Yulia Navalnaya, the widow of Alexei Navalny, paid an emotional tribute to the late Russian opposition leader after laying her husband to rest during a funeral at a Moscow church where hundreds of mourners gathered to pay their respects. 

In a post on X, the platform formerly known as Twitter, Navalnaya shared a video compilation of her husband, highlighting their decades-long marriage as well as his legacy as one of the most vocal critics of Russian President Vladimir Putin.

“Thank you for 26 years of absolute happiness. Yes, even over the last three years of happiness. For love, for always supporting me, for making me laugh even from prison, for the fact that you always thought about me,” she wrote in the post.

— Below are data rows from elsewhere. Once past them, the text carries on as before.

(** * Rent ledger: allocation and reconciliation engine

    A shallow embedding of the rule-based split allocator
    ([match_rule], [apply_rule_to_bank], [cmd_apply_rules]) and of the
    open-item aging engine ([fetch_payments], [Charge],
    [apply_payments_fifo], [bucket_for]) of [rent_ledger.py], with the
    properties of the engine proved about it.

    Conventions of the embedding:
    - Python [int] is [Z] (unbounded; the 64-bit range of an SQLite
      [INTEGER] column is not modelled); Python [float] and SQLite [REAL]
      are the kernel's binary64 floats ([PrimFloat]);
    - a nullable column is an [option]; [str] is [string];
    - an SQLite table is the list of its rows, a query is a function of
      the database, [ORDER BY] is a stable sort;
    - a Python function with early [return]s runs in the [flow] monad
      below; a raised exception is an outcome of its own;
    - the [Charge] objects that the aging engine mutates in place live in
      a heap (a list indexed by reference), so that sharing is kept. *)

From stdpp Require Import base list relations.
From Stdlib Require Import ZArith String Ascii Floats Permutation Sorted Lia.

Set Warnings "-inexact-float".

Open Scope Z_scope.
(** * The scoring core of the fuzzer: a shallow embedding and its properties

    The development follows the Go sources
      - [pkg/fuzzer/time_stats.go]          (module [TimeStats])
      - [pkg/fuzzer/kernel_log_matcher.go]  (modules [KernelLogMatcher] and, for
                                             its part in package queue,
                                             [WeightedQueue])
      - [pkg/fuzzer/scoring.go]             (modules [ScoreTracker], [WeightedSelector])
      - [pkg/flatrpc/scoring_extensions.go] (module [ScoreMetrics])
      - [pkg/fuzzer/fuzzer.go] and the smash job, for what they hand to the
        scoring                             (module [Fuzzer])

    Conventions of the embedding.
      - [float64] is read as a real number ([R]): rounding, infinities and NaN
        are not represented.  Comparisons of floats are decided with
        [decide (x < y)%R].
      - [int64] and [uint64] are integers ([Z]) whose arithmetic wraps around
        ([Go.wrap_int64], [Go.wrap_uint64]); [int] values that count the
        elements of a slice are natural numbers or their image in [Z].
      - slices are lists; Go maps are [gmap]s.  The iteration order of a Go
        map is not specified by the language, so every loop over a map takes
        the order of the visit as an argument.
      - locks are not modelled: every method is one atomic state transition,
        written as a function from the receiver to its next value.
      - a run-time panic is the result [None]; objects that are shared
        through pointers live in a heap, a [gmap] from addresses.  Running
        out of memory is a fatal error of the runtime and no panic; it is
        not modelled: an allocation of a size that the runtime accepts
        succeeds.
      - package [regexp] is modelled for the expressions of the pattern
        table (module [Regexp]); for other expressions it is an interface
        ([Regexp.Pkg]). *)

From Stdlib Require Import Reals Lra Lia ZArith Ascii String.
From stdpp Require Import gmap strings list sorting pretty.

#[global] Instance Rlt_decision : RelDecision Rlt := Rlt_dec.
#[global] Instance Rle_decision : RelDecision Rle := Rle_dec.
#[global] Instance R_eq_decision : EqDecision R := Req_dec_T.

(** ** Primitives of the Go language used by the sources *)

Module Go.

Definition wrap_uint64 (z : Z) : Z := (z mod 2 ^ 64)%Z.

Definition wrap_int64 (z : Z) : Z := ((z + 2 ^ 63) mod 2 ^ 64 - 2 ^ 63)%Z.

(** [copy(dst, src)]: the first [min (len dst) (len src)] elements of [dst]
    are overwritten with those of [src]; the builtin behaves as if [src] had
    been read in full before [dst] is written (overlap is allowed). *)
Definition copy {A} (dst src : list A) : list A :=
  let k := min (length dst) (length src) in
  take k src ++ drop k dst.

(** [math.Min] on reals. *)
Definition Min (x y : R) : R := Rmin x y.

(** The conversion [int(x)] of a [float64] within the range of [int]: the
    fraction is discarded (truncation towards zero). *)
Definition int (x : R) : Z :=
  if decide (0 <= x)%R then Int_part x else (- Int_part (- x))%Z.

(** The bound [maxAlloc] of the runtime on the size of an allocation: 2^48
    bytes on the 64-bit platforms with 48 address bits, linux/amd64 among
    them. *)
Definition maxAlloc : Z := 2 ^ 48.

(** [make([]T, 0, cap)] for elements of [size] bytes panics on a capacity
    that is negative or needs more than [maxAlloc] bytes.  (Within these
    bounds the allocation is taken to succeed: running out of memory is a
    fatal error of the runtime and no panic, and it is not modelled.) *)
Definition makePanics (size cap : Z) : Prop :=
  (cap < 0 ∨ maxAlloc < size * cap)%Z.

End Go.

(** ** pkg/fuzzer/time_stats.go *)

Module TimeStats.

“I don’t know how to live without you, but I will try to make you up there happy for me and proud of me. I don’t know if I can handle it or not, but I will try,” the post continued. 

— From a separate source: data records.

(** * FactorioBoard-Server: archive ingestion and save analytics

    A shallow embedding of the game-save part of the server:

    - [Locator]: [findLevelInitInZip] of [save.service.ts];
    - [Js]: the JavaScript numbers and number formatting the analysis uses;
    - [Analysis]: [buildHeaderOnlyAnalysis] and [analyzeFactorioSave];
    - [Text]: UTF-16 strings and the codecs the repository calls
      ([Buffer], [decodeURIComponent]);
    - [Storage]: [GameSaveRepository] ([pruneOldFilesIfExceed],
      [saveFileAsync], [decodeFileName]) and [GameSaveService.uploadFile];
    - [Service]: [findFileByFilename], [parseFactorioSave],
      [GameSaveService.analyzeGameSave] and the two controllers.

    Strings that the code only compares, concatenates or tests for emptiness
    are Rocq strings holding the bytes of the source literals; file names
    handled by [decodeFileName] are sequences of UTF-16 code units, as
    JavaScript has them. *)

From Stdlib Require Import Bool List ZArith QArith Qround Qabs Lia Lqa.
From Stdlib Require Import String Ascii Permutation Sorted.
From Stdlib Require Import DecimalString DecimalZ DecimalPos.
Import ListNotations.

Local Open Scope list_scope.
Local Open Scope string_scope.

(* ================================================================= *)
(** ** String helpers shared by the modules *)

(** [s.endsWith(suffix)]: the last [length suffix] characters of [s] are
    [suffix]. *)
Definition endsWith (s suffix : string) : bool :=
  let n := String.length s in
  let m := String.length suffix in
  if (m <=? n)%nat then String.eqb (substring (n - m) m s) suffix else false.

(** [s.replace(/\\/g, "/")]. *)
Definition backslash : ascii := ascii_of_nat 92.
Definition slash : ascii := ascii_of_nat 47.

Fixpoint replaceBackslashes (s : string) : string :=
  match s with
  | EmptyString => EmptyString
  | String c r =>
      String (if Ascii.eqb c backslash then slash else c) (replaceBackslashes r)
  end.

(* ================================================================= *)
(** ** Archive locator ([save.service.ts], [findLevelInitInZip]) *)

Module Locator.

(** An entry of the listing [unzipper] returns: its path inside the archive
    (read with [f.path ?? ""], so possibly absent) and its content. *)
Record ZipEntry : Type := mkEntry {
  path : option string;
  buffer : string
}.

Definition LEVEL_INIT_NAME : string := "level-init.dat".

(** The predicate passed to [files.find]. *)
Definition isLevelInit (f : ZipEntry) : bool :=
  let p := replaceBackslashes (match path f with Some p => p | None => "" end) in
  endsWith p LEVEL_INIT_NAME || String.eqb p LEVEL_INIT_NAME.

Definition findLevelInitInZip (files : list ZipEntry) : option ZipEntry :=
  find isLevelInit files.

(** The match the specification describes: the normalized path is the
    basename, or ends with a separator followed by the basename. *)
Definition specMatches (target : string) (f : ZipEntry) : Prop :=
  let p := replaceBackslashes (match path f with Some p => p | None => "" end) in
  p = target \/ exists dir, p = dir ++ "/" ++ target.

End Locator.

(* ================================================================= *)
(** ** JavaScript numbers *)

(** Numbers are exact rationals extended with [NaN] and the two infinities.
    The binary rounding of doubles and the sign of zero are not modelled: a
    division by zero is a division by [+0]. Where a property of the program
    depends on a quotient, a product or a sum it computes, the statement
    speaks of a number close to the exact one ([closeTo] below) and not of
    the exact one, which the program may miss by the rounding of its
    operations. *)

Module Js.

Inductive num : Type :=
| NaN
| PInf
| NInf
| Fin (q : Q).

Definition ofZ (z : Z) : num := Fin (inject_Z z).
Definition ofNat (n : nat) : num := ofZ (Z.of_nat n).

(** A property that may be [undefined], used as a number. *)
Definition ofOption (o : option Q) : num :=
  match o with Some q => Fin q | None => NaN end.

Definition neg (a : num) : num :=
  match a with
  | NaN => NaN
  | PInf => NInf
  | NInf => PInf
  | Fin q => Fin (- q)%Q
  end.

The video also captured private moments of Navalny’s life outside of the political sphere, notably those shared with his wife and two children.


Shortly after Navalny’s death, President Biden met with Navalnaya and his daughter Dasha Navalnaya in San Francisco, where he expressed his condolences and affirmed his commitment to impose major sanctions against Russia. 

Biden, along with many international leaders, has placed the blame squarely on Putin for the opposition leader’s death and denounced Putin’s repressive regime. 

News of Navalny’s death was announced Feb. 16 by Russian officials who said the opposition leader died while serving a 19-year sentence in Russia’s highest security level prison near the Arctic Circle. 

According to the Russian Federal Prison Service, Navalny, 47, reportedly felt unwell after a walk and lost consciousness, with efforts to revive him failing. His mother was later told her son died from “sudden death syndrome” — a vague term for various cardiac syndromes that can prompt sudden cardiac arrest and death.

In the days that followed, his family called for the release of his body after authorities said they would be holding it pending further investigation.

“I thought that in the 12 days since Alexei’s murder, I would have time to prepare for this speech. But first we spent a week — a week getting Alexei’s body and organizing the funeral,” Navalnaya said in an address to the European Union’s parliament. 

Navalny’s funeral took place at the Church of the Icon of the Mother of God Soothe My Sorrows in the Maryino district of Moscow, which was surrounded by crowd-control barriers and featured a heavy police presence. In the wake of his death, hundreds of people mourning the loss of Putin’s top rival were detained in Russia at various events.